There's this strange dialectic that happens on Fridays, usually right after candle lighting. You suddenly think of something you'd really like to do but can't on Shabbos. This then proceeds to torment you the entire Shabbos until immediately after Havdalah where you rush to whatever it was.
For a writer, this is extremely difficult. The best ideas always come on Shabbos. This makes perfect sense, of course; on Shabbos, the regular distractions from the week are gone and you actually have time and space to think (what a concept). This sort of time and space is not physical. You can't tell me - well, during the random hours of free time you have during the week, you could get the same ideas!

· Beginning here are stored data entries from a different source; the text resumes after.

(* ===== verification/AddrSpaceLock.v ===== *)
(** * What locking and advising do

    [update_flags_range] and the walks of [mlock.rs] by their effect on the
    view: pages keep everything but the flags a process may change at will,
    the locked bytes follow, and no walk meets the missing key that ends a
    flag change over several areas. *)

From Stdlib Require Import Sorting.Sorted.
From stdpp Require Import strings list.
From S2P Require Import Prelude BTree Vma VmaTree VmaTreeInv VmaTreeOps VmaTreeSpec VmaTreeRange.
From S2P Require Import VmaTreeEdit Extent Hole Rmap Account AddrSpace AddrSpaceOps AddrSpaceInv AddrSpaceSpec.
From S2P Require Import AddrSpaceMmap AddrSpaceProt.

Import SpaceOps.

(** ** A range inside one area *)

Definition inside (t : VmaTree) (lo hi : Z) : Prop :=
  exists k v, bt_get k (t_map t) = Some v /\ v_start v <= lo /\ hi <= v_end v.

(** Every range inside one area that the rewritten range does not meet is
    still inside one. *)
Definition holds_apart (start end_ : Z) (t t' : VmaTree) : Prop :=
  forall lo hi, lo < hi -> hi <= start \/ end_ <= lo -> inside t lo hi -> inside t' lo hi.

Lemma absorbed_inside lk l rk r t t' lo hi :
  tree_ok (t_map t) -> absorbed lk l rk r t t' -> inside t lo hi -> inside t' lo hi.
Proof.
  intros Hm Habs (k & v & Hg & Hlo & Hhi). pose proof Habs as (Hl & Hr & Hmg & _).
  destruct (absorbed_get _ _ _ _ _ _ Hm Habs) as (_ & Hg1 & _ & Hrest). apply mergeable_facts in Hmg as (He & _).
  pose proof (ok_vma _ _ _ Hm Hl) as (_ & ? & _). pose proof (ok_vma _ _ _ Hm Hr) as (_ & ? & _).
  destruct (decide (k = lk)) as [->|Hn1]; [|destruct (decide (k = rk)) as [->|Hn2]].
  - exists lk, (joined l r). replace v with l in * by congruence. split; [done|]. cbn. lia.
  - exists lk, (joined l r). replace v with r in * by congruence. split; [done|]. cbn. lia.
  - exists k, v. by rewrite Hrest.
Qed.

Lemma merged_inside P t t' lo hi : tree_ok (t_map t) -> merged P t t' -> inside t lo hi -> inside t' lo hi.
Proof.
  intros Hm (_ & _ & _ & [->|(lk & l & rk & r & _ & Habs)]); [done|]. by eapply absorbed_inside.
Qed.

Lemma merge_around_inside key cur t :
  tree_ok (t_map t) -> bt_get key (t_map t) = Some cur ->
  wp (Tree.merge_around key) (fun _ t' => forall lo hi, inside t lo hi -> inside t' lo hi) t.
Proof.
  intros Hm Hg. unfold Tree.merge_around. apply wp_bind. eapply wp_mono; [by apply try_merge_left_spec|].
  intros [] t1 Hmg. destruct (left_attempt _ _ _ _ Hm Hg Hmg) as (key' & cur' & Hg' & _ & _ & _ & _ & Hk).
  apply wp_bind. unfold Tree.after_left. do 2 wp_step. wp_step.
  assert ((if contains_key key (t_map t1) then key
           else match floor_lt key (t_map t1) with Some (k, _) => k | None => key end) = key') as ->.
  { destruct (contains_key _ _); [done|]. by rewrite Hk. }
  eapply wp_mono; [apply try_merge_right_spec; [apply Hmg|done]|].
  intros [] t' Hmg' lo hi Hin. eapply merged_inside; [apply Hmg|done|]. by eapply merged_inside.
Qed.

...No. It has to be coupled with a mental relaxation that only comes with the sweeping peace of Shabbos. I suppose that is what I meant a few posts ago when I said I write better when I don't think. It's not that I'm not thinking. It's that I'm mentally relaxed.
Some might say that I can achieve this state of mental (and emotional) relaxation even during the week if I lived out of town. And perhaps that's true - I wouldn't know. But that is beside the point entirely.
The point is - when it comes to creativity, you've got to grab onto it when it comes to you. So how can you do that on Shabbos when you can't write anything down? How can you make sure you don't lose your inspiration without also overfocusing on it on Shabbos?
I was particularly early for the train home today - so early, in fact, that the track had not even been posted yet. Instead of waiting around in the middle of Penn Station, staring up at the information board in perfect unison with everyone else (they all look like a herd of penguins, don't they? Standing in a miscellanious group looking up with the same tilt of the head - same to very angle degree - and the same harried expression on their faces, each one occasionally looking down at a watch and then back up again like they're in a game of wac-a-mole), I decided to hang around in the station book store.
It's a very narrow store, but deep, so I dragged my imbalanced wheelie suitcase (I can't ever let go of it or it tilts forward like it's just been kicked in the back) past the sci-fi, romance, and self-help sections until I reached the set of shelves labeled "Young Readers." I scanned the books, looking for any familiar, nostalgic titles, when I reached a somewhat messy stack at the very bottom. There, the title Johnny Tremain caught my eye. Johnny Tremain! I leaned my suitcase against the shelf and eagerly reached for the book. It was sandwiched tightly in the middle of the stack and I had to squeeze my fingers around the binding so I'd be able to pull it out. That was when I felt the most peculiar sensation.
"Is the cover made of velvet?" I wondered to myself (not out loud - just in my head). I frowned, unsure how that made sense, and gave a final tug, the book finally pulling free.
No. It was not made of velvet. But then why was it so soft?
Slowly, I lifted a hand from the binding and looked at the tips of my fingers. They were covered in layers of thick black dust. I held the book a moment longer, wondering mournfully how long the book had been wedged in that pile, unread, unlooked at, untouched. The idea made me sad. I hurriedly returned the book to the shelf and dragged my suitcase out of the store.